Home equity loans are one of several options you can consider if you need to borrow money. Here’s when a home equity loan might be right for you.

You’re Looking To Borrow A Large Sum Of Money

Home equity loans allow you to borrow large sums of money as long as you have enough equity in your home to secure the loan. For example, if you have $200,000 in home equity and your lender allows you to borrow up to 80% of that, you could get a home equity loan for as much as $160,000.

You’re Comfortable With A Second Mortgage

If you’re comfortable using your home as collateral and having a second mortgage payment, a home equity loan can be a great way to tap into your home equity.

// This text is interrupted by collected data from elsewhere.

Lemma compact_bytes_length n : Z.of_nat (length (compact_bytes n)) = GetSizeOfCompactSize n.
Proof using.
  unfold compact_bytes, GetSizeOfCompactSize. destruct (n <? 253); [reflexivity|]. destruct (n <=? 65535); [reflexivity|].
  destruct (n <=? 4294967295); reflexivity.
Qed.

Lemma WriteCompactSize_writes n : in_u 64 n -> Writes (S := S) (WriteCompactSize n) (compact_bytes n) tt.
Proof using H0.
  intros Hn. unfold WriteCompactSize, compact_bytes. destruct (Z.ltb_spec n 253); [apply Writes_8; word_lia|].
  destruct (Z.leb_spec n 65535); [|destruct (Z.leb_spec n 4294967295)].
  all: match goal with |- Writes _ (?x :: ?l) _ => change (x :: l) with ([x] ++ l) end.
  all: eapply Writes_bind; [apply Writes_8; word_lia|apply Writes_write].
Qed.

Lemma ReadCompactSize_reads n rc : in_u 64 n -> rc = false \/ n <= MAX_SIZE ->
  Reads (S := S) (ReadCompactSize rc) (compact_bytes n) n.
Proof using H0.
  intros Hn Hrc. unfold compact_bytes, ReadCompactSize.
  assert (Fin : Reads (S := S) (if (rc && (n >? MAX_SIZE))%bool then fail_st (Thrown "ReadCompactSize(): size too large")
                                else mret n) [] n).
  { destruct Hrc as [->|Hle]; [apply Reads_ret|]. destruct (Z.gtb_spec n MAX_SIZE); [lia|]. rewrite andb_false_r. apply Reads_ret. }
  destruct (Z.ltb_spec n 253).
  { rewrite <- (app_nil_r [n]). eapply Reads_bind; [apply Reads_8; word_lia|]. destruct (Z.ltb_spec n 253); [|lia].
    rewrite <- (app_nil_r []). eapply Reads_bind; [apply Reads_ret|]. exact Fin. }
  destruct (Z.leb_spec n 65535); [|destruct (Z.leb_spec n 4294967295)].
  all: match goal with |- Reads _ (?x :: ?l) _ => change (x :: l) with ([x] ++ l); rewrite <- (app_nil_r l) end.
  all: eapply Reads_bind; [apply Reads_8; word_lia|]; cbn [Z.ltb Z.eqb Z.compare Pos.compare Pos.compare_cont Pos.eqb].
  all: eapply Reads_bind; [|exact Fin]; match goal with |- Reads _ ?l _ => rewrite <- (app_nil_r l) end;
    eapply Reads_bind; [apply Reads_digits; word_lia|].
  1: destruct (Z.ltb_spec n 253); [lia|apply Reads_ret].
  1: destruct (Z.ltb_spec n 65536); [lia|apply Reads_ret].
  destruct (Z.ltb_spec n 4294967296); [lia|apply Reads_ret].
Qed.

Lemma Parses_digits n :
  Parses (S := S) (b ← stream_read n; mret (le_val 8 b))
    (fun bs v => bs = le_digits 8 n v /\ in_u (8 * Z.of_nat n) v).
Proof using H0.
  eapply Parses_impl; [eapply Parses_bind; [apply Parses_read|intros a bs _; apply Parses_ret]|].
  intros bs v (b1 & b2 & a & -> & (-> & Hl & Hb) & -> & ->). rewrite app_nil_r, <- Hl.
  split; [symmetry; apply le_digits_val|apply le_val_bound]; auto; lia.
Qed.

Lemma Parses_8 : Parses (S := S) ser_readdata8 (fun bs v => bs = [v] /\ in_u 8 v).
Proof using H0.
  eapply Parses_impl; [apply (Parses_digits 1)|]. intros bs v [-> Hv]. cbn [le_digits].
  rewrite Z.mod_small by exact Hv. auto.
Qed.

(** A multi-byte CompactSize that is not needlessly long. *)
Lemma Parses_canonical k lo :
  Parses (S := S) (n ← (b ← stream_read k; mret (le_val 8 b)); if n <? lo then fail_st (Thrown "non-canonical ReadCompactSize()") else mret n)
    (fun bs v => bs = le_digits 8 k v /\ in_u (8 * Z.of_nat k) v /\ lo <= v).
Proof using H0.
  eapply Parses_impl; [eapply Parses_bind; [apply Parses_digits|]|].
  - intros n bs _. refine (_ : Parses _ (fun bs v => bs = [] /\ v = n /\ lo <= n)).
    destruct (Z.ltb_spec n lo); [apply Parses_fail|]. eapply Parses_impl; [apply Parses_ret|]. intros b v [-> ->]; auto.
  - intros bs v (b1 & b2 & a & -> & [-> Hl] & -> & -> & Hlo). rewrite app_nil_r. auto.
Qed.

(** Only the shortest encoding of a number is accepted. *)
Lemma ReadCompactSize_parses rc :
  Parses (S := S) (ReadCompactSize rc) (fun bs v =>
    bs = compact_bytes v /\ in_u 64 v /\ (rc = true -> v <= MAX_SIZE)).
Proof using H0.
  unfold ReadCompactSize. eapply Parses_impl.
  { eapply Parses_bind; [apply Parses_8|]. intros ch b1 [_ Hch]. eapply Parses_bind.
    - refine (_ : Parses _ (fun bs v => ch :: bs = compact_bytes v /\ in_u 64 v)).
      destruct (Z.ltb_spec ch 253); [|destruct (Z.eqb_spec ch 253); [|destruct (Z.eqb_spec ch 254)]].
      2-4: eapply Parses_impl; [apply Parses_canonical|]; intros bs v (-> & Hv & Hlo); cbn in Hv;
           unfold compact_bytes; subst; try (assert (ch = 255) as -> by word_lia).
      + eapply Parses_impl; [apply Parses_ret|]. intros bs v [-> ->]. unfold compact_bytes.
        destruct (Z.ltb_spec ch 253); [|lia]. split; [reflexivity|word_lia].
      + destruct (Z.ltb_spec v 253); [lia|]. destruct (Z.leb_spec v 65535); [|word_lia]. split; [reflexivity|word_lia].
      + destruct (Z.ltb_spec v 253); [lia|]. destruct (Z.leb_spec v 65535); [lia|].
        destruct (Z.leb_spec v 4294967295); [|word_lia]. split; [reflexivity|word_lia].
      + destruct (Z.ltb_spec v 253); [lia|]. destruct (Z.leb_spec v 65535); [lia|].
        destruct (Z.leb_spec v 4294967295); [lia|]. split; [reflexivity|word_lia].
    - intros n b2 _. refine (_ : Parses _ (fun bs v => bs = [] /\ v = n /\ (rc = true -> v <= MAX_SIZE))).
      destruct (rc && (n >? MAX_SIZE))%bool eqn:E; [apply Parses_fail|].
      eapply Parses_impl; [apply Parses_ret|]. intros bs v [-> ->]. repeat split; auto. intros ->. cbn [andb] in E. zbool. lia. }
  intros bs v (b1 & b2 & ch & -> & [-> Hch] & b3 & b4 & n & -> & [E Hn] & -> & -> & Hmax).
  rewrite app_nil_r. auto.
Qed.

Lower Interest Rates Are Your Top Priority

Home equity loans tend to offer lower interest rates than many other loans. If locking in a lower interest rate is one of your top priorities, a home equity loan is one of the best options available.

You Want More Time To Repay The Loan

The repayment period on a home equity loan can be as long as 30 years, giving you the option to spread out your payments over a longer term.

You Want To Take Advantage Of Potential Tax Deductions

With a home equity loan, you may be able to deduct the cost of mortgage interest from your taxes. In most cases, the Internal Revenue Service (IRS) allows you to deduct all the mortgage interest on a home equity loan provided that you use the funds to buy, build or substantially improve the property against which you’re taking the loan.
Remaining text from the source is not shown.